##### Data in this exercise

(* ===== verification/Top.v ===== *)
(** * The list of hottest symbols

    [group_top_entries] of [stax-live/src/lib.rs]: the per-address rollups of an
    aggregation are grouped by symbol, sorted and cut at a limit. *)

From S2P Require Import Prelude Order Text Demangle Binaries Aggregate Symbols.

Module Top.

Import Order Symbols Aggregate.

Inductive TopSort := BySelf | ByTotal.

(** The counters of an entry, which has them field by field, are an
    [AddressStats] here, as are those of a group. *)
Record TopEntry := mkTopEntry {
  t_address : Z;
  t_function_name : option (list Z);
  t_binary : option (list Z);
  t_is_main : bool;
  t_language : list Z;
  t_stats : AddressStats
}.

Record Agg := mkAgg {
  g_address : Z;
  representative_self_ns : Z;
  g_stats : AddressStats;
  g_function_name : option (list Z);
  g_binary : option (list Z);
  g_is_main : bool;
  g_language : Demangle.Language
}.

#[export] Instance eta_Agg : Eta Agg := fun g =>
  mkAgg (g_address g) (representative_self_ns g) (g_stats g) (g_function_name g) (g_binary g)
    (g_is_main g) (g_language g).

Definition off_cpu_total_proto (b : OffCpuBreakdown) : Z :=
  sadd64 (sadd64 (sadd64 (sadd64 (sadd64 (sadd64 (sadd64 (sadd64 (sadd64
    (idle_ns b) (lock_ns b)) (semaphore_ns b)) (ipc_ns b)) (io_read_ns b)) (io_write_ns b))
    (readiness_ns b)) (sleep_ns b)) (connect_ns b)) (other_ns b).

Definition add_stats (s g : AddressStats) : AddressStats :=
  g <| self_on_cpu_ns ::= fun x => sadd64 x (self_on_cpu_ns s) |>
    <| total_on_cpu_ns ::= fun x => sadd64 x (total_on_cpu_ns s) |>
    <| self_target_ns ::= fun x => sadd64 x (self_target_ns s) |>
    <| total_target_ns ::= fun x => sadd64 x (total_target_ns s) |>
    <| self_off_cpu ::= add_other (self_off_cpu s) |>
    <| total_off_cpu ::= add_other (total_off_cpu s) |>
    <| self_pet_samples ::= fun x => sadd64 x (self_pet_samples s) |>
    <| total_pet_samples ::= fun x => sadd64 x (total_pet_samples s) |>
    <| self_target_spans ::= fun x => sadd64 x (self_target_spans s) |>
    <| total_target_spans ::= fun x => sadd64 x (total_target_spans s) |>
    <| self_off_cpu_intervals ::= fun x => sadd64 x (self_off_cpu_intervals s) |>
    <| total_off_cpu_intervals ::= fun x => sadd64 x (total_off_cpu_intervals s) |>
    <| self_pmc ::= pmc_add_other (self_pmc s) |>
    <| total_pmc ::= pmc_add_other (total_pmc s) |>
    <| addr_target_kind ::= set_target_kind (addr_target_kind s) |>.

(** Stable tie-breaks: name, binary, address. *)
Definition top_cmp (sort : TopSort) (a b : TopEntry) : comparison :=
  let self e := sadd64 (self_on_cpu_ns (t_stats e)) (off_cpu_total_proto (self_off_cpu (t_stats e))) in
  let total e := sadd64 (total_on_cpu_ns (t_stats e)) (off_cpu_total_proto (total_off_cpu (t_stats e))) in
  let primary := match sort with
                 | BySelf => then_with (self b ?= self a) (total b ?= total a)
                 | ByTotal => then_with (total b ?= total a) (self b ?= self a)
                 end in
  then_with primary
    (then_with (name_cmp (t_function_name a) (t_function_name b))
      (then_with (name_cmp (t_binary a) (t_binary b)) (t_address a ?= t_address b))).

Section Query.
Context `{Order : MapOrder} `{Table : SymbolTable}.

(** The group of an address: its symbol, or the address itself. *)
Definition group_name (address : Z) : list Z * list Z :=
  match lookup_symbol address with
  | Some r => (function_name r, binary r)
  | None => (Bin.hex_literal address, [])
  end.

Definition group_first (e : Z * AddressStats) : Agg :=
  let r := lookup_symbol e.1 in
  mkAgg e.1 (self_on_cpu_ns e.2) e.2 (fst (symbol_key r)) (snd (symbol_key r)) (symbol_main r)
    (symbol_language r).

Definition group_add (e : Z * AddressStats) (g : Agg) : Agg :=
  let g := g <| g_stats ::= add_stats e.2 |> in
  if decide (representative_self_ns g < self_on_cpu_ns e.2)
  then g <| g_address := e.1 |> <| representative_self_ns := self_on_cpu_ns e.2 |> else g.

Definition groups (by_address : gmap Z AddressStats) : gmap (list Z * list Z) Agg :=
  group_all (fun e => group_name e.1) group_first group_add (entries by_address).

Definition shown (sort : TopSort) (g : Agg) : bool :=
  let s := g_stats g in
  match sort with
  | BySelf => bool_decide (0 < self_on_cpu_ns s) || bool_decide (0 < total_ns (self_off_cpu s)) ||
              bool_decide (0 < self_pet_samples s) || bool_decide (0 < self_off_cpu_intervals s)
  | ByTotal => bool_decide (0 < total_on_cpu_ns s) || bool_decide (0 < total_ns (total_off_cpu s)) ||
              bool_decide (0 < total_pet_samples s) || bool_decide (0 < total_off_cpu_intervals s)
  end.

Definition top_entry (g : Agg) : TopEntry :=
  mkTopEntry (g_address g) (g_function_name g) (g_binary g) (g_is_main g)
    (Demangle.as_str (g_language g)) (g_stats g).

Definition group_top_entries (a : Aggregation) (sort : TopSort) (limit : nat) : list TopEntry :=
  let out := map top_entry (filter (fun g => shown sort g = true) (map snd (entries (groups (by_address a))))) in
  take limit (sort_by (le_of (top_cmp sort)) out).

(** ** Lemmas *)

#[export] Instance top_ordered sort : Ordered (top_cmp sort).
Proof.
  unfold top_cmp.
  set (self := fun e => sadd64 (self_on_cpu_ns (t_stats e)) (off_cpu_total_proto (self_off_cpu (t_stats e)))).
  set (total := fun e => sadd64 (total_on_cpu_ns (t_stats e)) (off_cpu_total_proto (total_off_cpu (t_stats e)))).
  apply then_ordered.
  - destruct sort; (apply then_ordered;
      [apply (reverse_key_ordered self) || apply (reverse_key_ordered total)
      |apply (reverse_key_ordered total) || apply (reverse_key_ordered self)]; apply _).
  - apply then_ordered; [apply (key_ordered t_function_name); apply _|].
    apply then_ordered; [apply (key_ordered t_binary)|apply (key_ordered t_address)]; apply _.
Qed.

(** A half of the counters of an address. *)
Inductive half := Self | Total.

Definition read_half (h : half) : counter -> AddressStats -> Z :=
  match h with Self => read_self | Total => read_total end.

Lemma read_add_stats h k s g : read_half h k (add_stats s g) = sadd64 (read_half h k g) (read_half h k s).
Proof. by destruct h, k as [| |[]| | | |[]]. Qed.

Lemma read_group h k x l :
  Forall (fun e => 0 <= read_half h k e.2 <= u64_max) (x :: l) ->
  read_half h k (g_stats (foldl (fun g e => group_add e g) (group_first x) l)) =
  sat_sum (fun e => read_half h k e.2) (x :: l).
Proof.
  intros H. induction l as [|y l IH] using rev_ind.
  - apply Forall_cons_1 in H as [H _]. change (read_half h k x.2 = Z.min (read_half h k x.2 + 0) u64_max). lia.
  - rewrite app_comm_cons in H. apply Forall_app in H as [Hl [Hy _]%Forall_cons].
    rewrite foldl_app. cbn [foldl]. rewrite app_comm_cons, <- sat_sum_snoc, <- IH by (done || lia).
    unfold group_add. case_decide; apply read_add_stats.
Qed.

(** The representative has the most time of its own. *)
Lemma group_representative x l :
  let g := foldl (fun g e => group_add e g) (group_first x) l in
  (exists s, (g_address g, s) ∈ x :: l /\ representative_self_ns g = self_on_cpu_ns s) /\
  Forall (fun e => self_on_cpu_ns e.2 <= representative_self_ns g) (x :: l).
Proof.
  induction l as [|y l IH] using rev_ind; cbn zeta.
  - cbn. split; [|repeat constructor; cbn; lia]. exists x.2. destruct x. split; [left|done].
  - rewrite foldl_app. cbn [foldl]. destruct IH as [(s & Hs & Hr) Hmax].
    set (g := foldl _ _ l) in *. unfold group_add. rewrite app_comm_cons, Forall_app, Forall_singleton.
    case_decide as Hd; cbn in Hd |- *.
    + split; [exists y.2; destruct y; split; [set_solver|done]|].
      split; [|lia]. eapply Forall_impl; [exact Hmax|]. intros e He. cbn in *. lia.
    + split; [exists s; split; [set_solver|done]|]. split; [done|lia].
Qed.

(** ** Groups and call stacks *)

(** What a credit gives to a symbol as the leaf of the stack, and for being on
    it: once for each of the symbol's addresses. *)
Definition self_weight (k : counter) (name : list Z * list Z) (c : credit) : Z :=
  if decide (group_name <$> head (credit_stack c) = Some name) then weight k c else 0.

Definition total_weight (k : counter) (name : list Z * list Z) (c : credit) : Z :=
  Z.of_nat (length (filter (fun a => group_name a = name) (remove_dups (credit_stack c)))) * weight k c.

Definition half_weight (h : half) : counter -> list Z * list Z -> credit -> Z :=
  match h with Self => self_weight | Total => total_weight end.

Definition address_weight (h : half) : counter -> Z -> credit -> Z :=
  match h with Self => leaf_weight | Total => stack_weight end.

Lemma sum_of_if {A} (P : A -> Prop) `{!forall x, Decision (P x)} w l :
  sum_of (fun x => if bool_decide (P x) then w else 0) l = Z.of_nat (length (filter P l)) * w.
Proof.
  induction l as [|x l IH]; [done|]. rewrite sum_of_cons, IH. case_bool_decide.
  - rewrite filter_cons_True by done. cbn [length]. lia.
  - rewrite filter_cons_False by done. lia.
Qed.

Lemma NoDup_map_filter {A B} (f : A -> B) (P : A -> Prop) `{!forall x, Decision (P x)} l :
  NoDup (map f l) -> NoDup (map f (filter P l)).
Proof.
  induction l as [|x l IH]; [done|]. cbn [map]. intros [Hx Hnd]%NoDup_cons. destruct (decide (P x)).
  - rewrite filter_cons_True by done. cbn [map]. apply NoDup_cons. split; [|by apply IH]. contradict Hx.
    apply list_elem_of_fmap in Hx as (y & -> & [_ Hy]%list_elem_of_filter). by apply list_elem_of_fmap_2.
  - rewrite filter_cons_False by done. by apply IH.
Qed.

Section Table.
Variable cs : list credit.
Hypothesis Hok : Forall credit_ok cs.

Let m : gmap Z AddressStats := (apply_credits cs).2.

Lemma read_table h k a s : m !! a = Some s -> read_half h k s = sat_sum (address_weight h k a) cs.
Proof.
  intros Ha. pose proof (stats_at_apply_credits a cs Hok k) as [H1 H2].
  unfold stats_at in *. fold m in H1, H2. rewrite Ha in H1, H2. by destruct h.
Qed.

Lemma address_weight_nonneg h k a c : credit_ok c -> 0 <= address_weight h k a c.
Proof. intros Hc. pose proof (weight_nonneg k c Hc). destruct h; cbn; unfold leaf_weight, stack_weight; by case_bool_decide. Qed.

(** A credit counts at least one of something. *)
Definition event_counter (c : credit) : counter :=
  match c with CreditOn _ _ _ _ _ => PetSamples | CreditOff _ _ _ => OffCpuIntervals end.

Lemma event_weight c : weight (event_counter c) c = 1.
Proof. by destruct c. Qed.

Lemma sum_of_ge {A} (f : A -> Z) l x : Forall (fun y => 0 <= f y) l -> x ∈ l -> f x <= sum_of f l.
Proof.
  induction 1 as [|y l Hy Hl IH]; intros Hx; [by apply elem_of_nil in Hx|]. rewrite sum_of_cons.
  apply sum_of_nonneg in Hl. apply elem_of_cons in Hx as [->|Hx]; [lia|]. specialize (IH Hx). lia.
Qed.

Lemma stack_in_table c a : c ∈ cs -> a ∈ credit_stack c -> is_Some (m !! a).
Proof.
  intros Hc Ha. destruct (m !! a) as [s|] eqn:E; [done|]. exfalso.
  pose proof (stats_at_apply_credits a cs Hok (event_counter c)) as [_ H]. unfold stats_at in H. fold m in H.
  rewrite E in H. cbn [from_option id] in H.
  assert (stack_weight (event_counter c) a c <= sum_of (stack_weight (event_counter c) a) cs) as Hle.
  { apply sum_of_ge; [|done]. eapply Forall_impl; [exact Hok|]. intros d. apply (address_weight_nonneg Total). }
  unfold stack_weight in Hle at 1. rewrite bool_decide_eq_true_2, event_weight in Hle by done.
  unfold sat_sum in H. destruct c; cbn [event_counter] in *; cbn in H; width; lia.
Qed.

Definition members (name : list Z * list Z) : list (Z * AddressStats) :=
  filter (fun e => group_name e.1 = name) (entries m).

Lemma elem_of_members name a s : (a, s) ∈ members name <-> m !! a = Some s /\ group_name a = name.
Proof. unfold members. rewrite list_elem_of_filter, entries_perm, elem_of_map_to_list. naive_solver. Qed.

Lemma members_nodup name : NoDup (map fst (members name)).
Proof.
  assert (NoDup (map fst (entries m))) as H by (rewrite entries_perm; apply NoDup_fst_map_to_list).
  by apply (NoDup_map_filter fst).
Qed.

##########

What to do:
Tally the lines above containing "pose". Answer with the count only.

Solution for this exercise:
3